On November 3, the media kept bombarding President Obama with essentially the same question – they were eager to know whether what many described as a crushing defeat in the midterm elections would trigger adjustments of his former course. Brushing off the claims of a crushing defeat, Obama made it clear that the course would not change: “We’d be misreading the election if we thought that the American people want to see us for the next two years re-litigate the arguments that we had for the last two years” (1).

Though the US Congress is to approve pouring money into the programs crucial to the implementation of various federal policies and thus holds keys to much of the financial leverage in the country, the threats of the Republican radical fringe to repeal Obama's healthcare program and to renew G. Bush's tax breaks for the rich do not sound realistic in the current settings. Facing the Democratic majority in the Senate, Republicans have no way of overriding Obama's veto given that he reaffirms commitment to the course adopted two years ago.

US Midterm Elections portal cited an array of historical data to prove that the extent to which Obama's positions were eroded as a result of the Democrats' recent poor show was not the worst on record. Since 1862, the year A. Lincoln's Republican Party lost tree seats in the US Congress, it became a typical pattern that the incumbent president's party sheds some of its sway over the Congress. The only four exceptions from the general rule are credited to T. Roosevelt in 1902, F. Roosevelt in 1934, B. Clinton in 1998, and G. Bush in 2002.

Following the Democrats' slide in the 1994 midterm elections, B. Clinton decisively fought off the attacks of his opponents and invoked the responsibility over the reforms in process. He simply kept saying he would not believe that the nation could be discontent at trimming the budget deficit and government staff, etc. At the moment Obama is more or less following the lead – he briefed the media on the economic growth coupled with the creation of new jobs over the past nine months and upheld the responsibility for keeping the course aimed at bringing about changes alive. Responding to criticisms leveled by his opponents, Obama seemed sincerely surprised that the programs which grew out of the consensus between the Democrats and the Republicans – forbidding health insurers to drop coverage for people who become ill, or letting college students stay on their parents' insurance till the age of 26 – could continue to prompt debates. In fact, the Republicans' criticisms did appear unsubstantiated. Even the widely held view that Obama's health care reform had an adverse impact on the medical doctors' incomes in the US does not withstand the test of empirical reality: in a recent survey by Money, they are as before listed as top earners, anesthesiologists with 290,000, surgeons – with $260,000, therapists – with $250,000, and psychiatrists – with $185,000 annually.

Republican John Boehner, who is set to take over as Speaker of the House, is a vociferous proponent of reversing Obama's healthcare reform, reducing the government, slimming down the budget, and extending tax breaks for the wealthier. These and several likewise ideas summarized in the 48-page document titled Pledge to America were the staples of the conservative Tea Party's and Boehner's own recent campaign.

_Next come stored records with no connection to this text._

Lemma default_chart_line c k : default_pref c (js "chart-line-" ++ k) = Ok (Some (js "true")).
Proof.
  unfold default_pref. rewrite !substring_prefix by (rewrite length_app; cbn; lia).
  by rewrite !take_app_le by (cbn; lia).
Qed.

Lemma default_chart_size c k : default_pref c (js "chart-size-" ++ k) = Ok (Some (js "small")).
Proof.
  unfold default_pref. rewrite !substring_prefix by (rewrite length_app; cbn; lia).
  by rewrite !take_app_le by (cbn; lia).
Qed.

(** ** What is expected of a chart *)

(** Whether a line is shown, by the preferences that are stored. *)
Definition line_shown (l : gmap jstr jstr) (id key : jstr) : bool :=
  bool_decide (default (js "true") (l !! rabbit ("chart-line-" ++ id ++ key)) = js "true").

Definition stored_size (l : gmap jstr jstr) (type_id : jstr) : jstr :=
  default (js "small") (l !! rabbit ("chart-size-" ++ type_id)).

(** The items there are statistics for. *)
Definition present (s : stats) (items : list item) : list item :=
  filter (fun it => has_details s it.2 = true) items.

Definition ok_text (r : res jstr) : jstr := match r with Ok t => t | Throw _ => [] end.

Definition row_of (l : gmap jstr jstr) (id : jstr) (v : value) (fmt : formatter) (rates : bool) (it : item) : row :=
  mk_row it.1 it.2 (ok_text (pick_text fmt v it.2 [] rates)) (line_shown l id it.2).

(** The legend: a row for each item that is there. *)
Definition legend_of (l : gmap jstr jstr) (id : jstr) (v : value) (fmt : formatter) (rates : bool)
  (s : stats) (items : list item) : list row :=
  map (row_of l id v fmt rates) (present s items).

Definition ok_points (r : res (list (value * (value + double)))) : list (value * (value + double)) :=
  match r with Ok d => d | Throw _ => [] end.

(** The line of the [i]th row, in the colour of that row. *)
Definition line_of (h : list details) (s : stats) (type : jstr) (rates : bool) (i : nat) (r : row) : line :=
  mk_line (ok_points (series_points rates (deref h (details_slot s (row_key r)))))
    (chart_colors type !! i) (chart_fill type (Some i)).

(** The lines of a legend, from the row with number [n] on. *)
Fixpoint lines_of (h : list details) (s : stats) (type : jstr) (rates : bool) (n : nat) (legend : list row)
  : list line :=
  match legend with
  | [] => []
  | r :: legend =>
      (if row_show r then [line_of h s type rates n r] else []) ++ lines_of h s type rates (S n) legend
  end.

(** ** Statistics that can be shown *)

(** The details of an item: an object of the store with samples that can be
    plotted and a value that can be formatted. *)
Definition item_ok (h : list details) (s : stats) (fmt : formatter) (rates : bool) (it : item) : Prop :=
  has_details s it.2 = true ->
  (exists r o i, details_slot s it.2 = Details r /\ h !! r = Some (mk_details (VObj o) i)) /\
  (exists d, series_points rates (deref h (details_slot s it.2)) = Ok d) /\
  (exists t, pick_text fmt (read h s) it.2 [] rates = Ok t).

(** The names and keys of the items are different, and so are their details. *)
Record items_ok (s : stats) (items : list item) : Prop := {
  names_apart : NoDup items.*1;
  details_apart : NoDup (map (fun it => details_slot s it.2) (present s items));
  names_words : Forall (fun k => index_key k = None) items.*1;
}.

(** ** The store *)

Definition same_bodies (h h' : list details) : Prop := map body h = map body h'.

Lemma deref_same h h' sl : same_bodies h h' -> deref h sl = deref h' sl.
Proof.
  unfold same_bodies, deref. intros Hb. destruct sl as [v|r]; [done|].
  pose proof (f_equal (.!! r) Hb) as Hr. cbn in Hr. rewrite !list_lookup_fmap in Hr.
  destruct (h !! r), (h' !! r); cbn in Hr; congruence.
Qed.

Lemma read_same h h' s : same_bodies h h' -> read h s = read h' s.
Proof.
  intros Hb. unfold read. f_equal. apply map_ext. intros [k sl]. cbn. by rewrite (deref_same h h').
Qed.

Lemma mark_bodies h r d i :
  h !! r = Some d -> same_bodies h (<[r := mk_details (body d) (Some i)]> h).
Proof.
  intros Hr. unfold same_bodies. change (map body) with (fmap (M := list) body).
  rewrite list_fmap_insert. cbn [body]. symmetry. apply list_insert_id. by rewrite list_lookup_fmap, Hr.
Qed.

Lemma item_ok_same h h' s fmt rates it :
  same_bodies h h' -> item_ok h s fmt rates it -> item_ok h' s fmt rates it.
Proof.
  intros Hb Hok Hd. destruct (Hok Hd) as ((r & o & i & Hs & Hr) & Hp & Ht). split_and!.
  - pose proof (f_equal (.!! r) Hb) as Hl. cbn in Hl. rewrite !list_lookup_fmap, Hr in Hl.
    destruct (h' !! r) as [[b j]|] eqn:Hr'; [|done]. cbn in Hl. injection Hl as <-. by exists r, o, j.
  - by rewrite <- (deref_same h h').
  - by rewrite <- (read_same h h').
Qed.

(** ** The legend *)

Section Charts.
Context {J : Type} {CJ : CookieJar J} {CK : Clock}.
Implicit Types (x : chart_state J).

Lemma on_prefs_get x l k v :
  local_storage (page_of x) = Some l ->
  match l !! rabbit k with Some v => Ok (Some v) | None => default_pref (COLUMNS (page_of x)) k end = v ->
  on_prefs (get_pref k) x = (v, x).
Proof. intros Hl <-. unfold on_prefs. rewrite (get_pref_local _ l) by done. by destruct x. Qed.

Lemma show_run x l id key :
  local_storage (page_of x) = Some l -> show id key x = (Ok (line_shown l id key), x).
Proof.
  intros Hl. unfold show, mbind, M_bind, line_shown. rewrite (on_prefs_get x l _ _ Hl eq_refl).
  change (js "chart-line-" ++ id ++ key) with (js "chart-line-" ++ (id ++ key)).
  rewrite default_chart_line. destruct (l !! _) as [v|]; [|done]. cbn [default].
  unfold mret, M_ret. do 2 f_equal. apply bool_decide_ext.
  change (Some v = Some (js "true") <-> v = js "true"). split; congruence.
Qed.

Lemma pick_value_run x s fmt key mode rates :
  pick_value fmt s key mode rates x = (pick_text fmt (read (heap x) s) key mode rates, x).
Proof. done. Qed.

Lemma add_line_run p h d0 id data ax inv pl name i r o j :
  h !! r = Some (mk_details (VObj o) j) -> name ∉ keys_of data ->
  add_line id name i (Details r) (mk_state p h (put d0 id (mk_chart (Some data) ax)) inv pl) =
  (Ok tt, mk_state (J := J) p (<[r := mk_details (VObj o) (Some i)]> h)
     (put d0 id (mk_chart (Some (data ++ [(name, Details r)])) ax)) inv pl).
Proof.
  intros Hr Hn. unfold add_line, get_data, get_heap, gets, modify, lift, mbind, M_bind.
  cbn [chart_data]. rewrite get_put. cbn [lines axis default set_data heap page_of inverted plots chart_data].
  rewrite put_put, (put_fresh data) by done. cbn [mark]. by rewrite Hr.
Qed.

End Charts.

Lemma present_cons s it items :
  present s (it :: items) = (if has_details s it.2 then [it] else []) ++ present s items.
Proof. unfold present. rewrite filter_cons. by destruct (has_details s it.2). Qed.

Lemma legend_of_cons l id v fmt rates s it items :
  legend_of l id v fmt rates s (it :: items) =
  (if has_details s it.2 then [row_of l id v fmt rates it] else []) ++ legend_of l id v fmt rates s items.
Proof. unfold legend_of. rewrite present_cons. by destruct (has_details s it.2). Qed.

Lemma lines_of_same h h' s type rates n legend :
  same_bodies h h' -> lines_of h s type rates n legend = lines_of h' s type rates n legend.
Proof.
  intros Hb. revert n. induction legend as [|r legend IH]; intros n; cbn [lines_of]; [done|].
  rewrite IH. unfold line_of. by rewrite (deref_same h h').
Qed.

Lemma series_line_run h rates type r o i d :
  h !! r = Some (mk_details (VObj o) (Some i)) -> series_points rates (VObj o) = Ok d ->
  series_line h rates type (Details r) = Ok (mk_line d (chart_colors type !! i) (chart_fill type (Some i))).
Proof. intros Hr Hd. unfold series_line, deref. cbn [mbind option_bind]. rewrite Hr. cbn [body]. by rewrite Hd. Qed.

Lemma series_lines_cons h rates type name sl data ln lns :
  series_line h rates type sl = Ok ln -> series_lines h rates type data = Ok lns ->
  series_lines h rates type ((name, sl) :: data) = Ok (ln :: lns).
Proof. intros H1 H2. cbn [series_lines]. rewrite H1. cbn [mbind res_bind]. by rewrite H2. Qed.

Section Rows.
Context {J : Type} {CJ : CookieJar J} {CK : Clock}.
Context (id : jstr) (s : stats) (fmt : formatter) (rates : bool) (type : jstr).
Context (l : gmap jstr jstr) (p : page J) (Hl : local_storage p = Some l).
Context (d0 : obj chart) (ax : option axis_formatter) (inv : bool) (pl : list plot).

(** The state with a store and the lines of the chart so far. *)
Definition with_lines (h : list details) (data : obj slot) : chart_state J :=
  mk_state p h (put d0 id (mk_chart (Some data) ax)) inv pl.

(** The store and the lines after a row with the number [n]. *)
Definition marked (shown : bool) (r : nat) (o : obj value) (n : nat) (h : list details) : list details :=
  if shown then <[r := mk_details (VObj o) (Some n)]> h else h.
Definition with_line (shown : bool) (name : jstr) (r : nat) (data : obj slot) : obj slot :=
  if shown then data ++ [(name, Details r)] else data.

Lemma marked_same shown r o j n h :
  h !! r = Some (mk_details (VObj o) j) -> same_bodies h (marked shown r o n h).
Proof. intros Hh. unfold marked. destruct shown; [|done]. by apply (mark_bodies h r (mk_details (VObj o) j)). Qed.
(** * a2-task.cpp: Mandelbrot rendering and 2D convolution by OpenMP tasks

    A shallow embedding of [src/a2-task.cpp] and the properties of its
    escape kernel, its tiling of the image into tasks, its convolution
    kernel, its multi-pass driver and the file [main] writes.

    Conventions of the embedding.
    - [int] is [Z]; [/] on [int] is [Z.quot] (truncation toward zero).
      Signed overflow is undefined in C++ and is not modelled: the
      development covers the runs in which every [int] expression stays
      in range.
    - [double] is the kernel's binary64 type [float]; each arithmetic
      operator is one correctly rounded IEEE 754 operation (no fused
      multiply-add contraction).
    - [std::complex<double>] is a pair of [float]s.
    - The operations C++ leaves undefined (division by zero, indexing a
      [std::vector] out of range, converting a NaN to [int]) end a run
      with a [fault], and so does the exception of a [std::vector] asked
      for a negative size; see [exec].
    - The functions of libm ([hypot] behind [std::abs], [log]) and the
      functions of the header [a2-helpers.hpp] ([colorize],
      [get_2d_kernel]), which is not part of the sources at hand, are
      section variables.
    - An OpenMP task region ("spawn all tasks, then join") is modelled by
      running its tasks one after the other in the order of creation; the
      sections on the order of the tasks show that the order does not
      matter for a convolution pass between two different images and for
      the fractal stage.
    - [ofs << x] appends to the text of the file; the file is kept as the
      list of its lines, [std::endl] ending a line. *)

From Stdlib Require Import ZArith Bool Floats List.
From stdpp Require Import base tactics option list numbers gmap.
From stdpp Require Import pretty.

Set Warnings "-inexact-float".
Local Open Scope Z_scope.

The media reported that Obama talked over the phone to Boehner and to republican minority leader Mitch McConnel. The campaign built on overstating contentious issues is over, meaning that now Democrats and Republicans can be expected to search for compromise in their usual mode. The basis for compromise should be right at hand: even the arch-conservative Pledge to America – especially the part of the document dealing with security, the treatment of rogue states, and the tightening of sanctions against Iran – carries a lot of concepts that can help sustain bipartisan accord. As the next presidential elections draw closer, Democrats and Republicans will have to share responsibility for the current political course, and that happens to be another serious reason to reach consensus.

In the meantime, the divisive issues will be fed to the lame ducks. For example, the interregnum agenda will, among other things, feature the plan to welcome openly gay men and women to the army. And, of course, another anticipated line on the lame ducks' to-do list is the uphill ratification of the New Start Treaty.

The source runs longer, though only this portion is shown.